▶ _PROBLEM STATEMENT_
Line filter on the word "reflexivity": copy each matching line from the entries.

[Stored items]
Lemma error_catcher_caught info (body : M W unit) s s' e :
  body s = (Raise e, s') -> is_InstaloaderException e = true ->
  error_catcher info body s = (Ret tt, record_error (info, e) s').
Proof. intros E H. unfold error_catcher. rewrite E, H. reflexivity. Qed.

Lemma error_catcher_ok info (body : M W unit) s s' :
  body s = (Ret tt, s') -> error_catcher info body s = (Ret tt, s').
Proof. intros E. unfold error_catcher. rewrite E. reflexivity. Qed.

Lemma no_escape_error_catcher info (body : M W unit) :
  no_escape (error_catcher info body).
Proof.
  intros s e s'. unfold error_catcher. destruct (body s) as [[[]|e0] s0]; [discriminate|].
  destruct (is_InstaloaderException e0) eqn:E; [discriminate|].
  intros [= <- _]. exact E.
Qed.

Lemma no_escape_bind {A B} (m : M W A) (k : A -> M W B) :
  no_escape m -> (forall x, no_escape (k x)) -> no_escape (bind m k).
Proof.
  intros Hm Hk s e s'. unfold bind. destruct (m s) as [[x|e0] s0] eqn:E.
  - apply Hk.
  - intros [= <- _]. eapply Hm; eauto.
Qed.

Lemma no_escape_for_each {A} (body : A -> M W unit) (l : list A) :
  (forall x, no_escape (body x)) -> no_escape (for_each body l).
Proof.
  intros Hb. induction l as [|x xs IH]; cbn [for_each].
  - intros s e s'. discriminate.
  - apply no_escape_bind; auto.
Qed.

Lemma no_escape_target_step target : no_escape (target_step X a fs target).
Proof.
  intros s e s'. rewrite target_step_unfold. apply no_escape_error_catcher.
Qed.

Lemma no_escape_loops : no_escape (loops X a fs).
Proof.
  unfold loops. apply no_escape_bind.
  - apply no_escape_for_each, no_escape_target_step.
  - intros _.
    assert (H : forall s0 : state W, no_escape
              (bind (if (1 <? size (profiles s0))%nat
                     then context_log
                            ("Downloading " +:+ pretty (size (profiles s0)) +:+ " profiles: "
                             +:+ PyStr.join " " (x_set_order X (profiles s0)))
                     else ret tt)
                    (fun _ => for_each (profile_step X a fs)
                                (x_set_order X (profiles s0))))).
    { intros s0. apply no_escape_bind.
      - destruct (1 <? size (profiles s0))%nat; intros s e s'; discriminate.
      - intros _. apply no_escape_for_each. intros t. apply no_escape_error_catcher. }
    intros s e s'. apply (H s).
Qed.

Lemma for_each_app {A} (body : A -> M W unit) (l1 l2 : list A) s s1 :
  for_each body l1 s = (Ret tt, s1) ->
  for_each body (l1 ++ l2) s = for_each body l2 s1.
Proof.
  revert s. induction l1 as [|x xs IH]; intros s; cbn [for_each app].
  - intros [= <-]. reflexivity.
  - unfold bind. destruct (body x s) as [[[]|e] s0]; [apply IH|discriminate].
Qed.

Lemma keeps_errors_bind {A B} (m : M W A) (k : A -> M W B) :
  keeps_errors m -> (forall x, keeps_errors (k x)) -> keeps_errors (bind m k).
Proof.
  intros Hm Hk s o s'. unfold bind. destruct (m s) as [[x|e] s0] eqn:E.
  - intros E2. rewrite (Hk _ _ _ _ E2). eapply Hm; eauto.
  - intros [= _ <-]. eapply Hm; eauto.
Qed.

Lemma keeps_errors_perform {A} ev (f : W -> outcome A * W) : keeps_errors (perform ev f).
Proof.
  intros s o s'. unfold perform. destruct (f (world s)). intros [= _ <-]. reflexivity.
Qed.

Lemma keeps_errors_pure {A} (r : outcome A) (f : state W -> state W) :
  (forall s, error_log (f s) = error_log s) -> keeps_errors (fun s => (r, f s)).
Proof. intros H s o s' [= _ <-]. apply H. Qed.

▶ _TASK SOLUTION_
Proof. intros E H. unfold error_catcher. rewrite E, H. reflexivity. Qed.
Proof. intros E. unfold error_catcher. rewrite E. reflexivity. Qed.
  - intros [= <-]. reflexivity.
  intros s o s'. unfold perform. destruct (f (world s)). intros [= _ <-]. reflexivity.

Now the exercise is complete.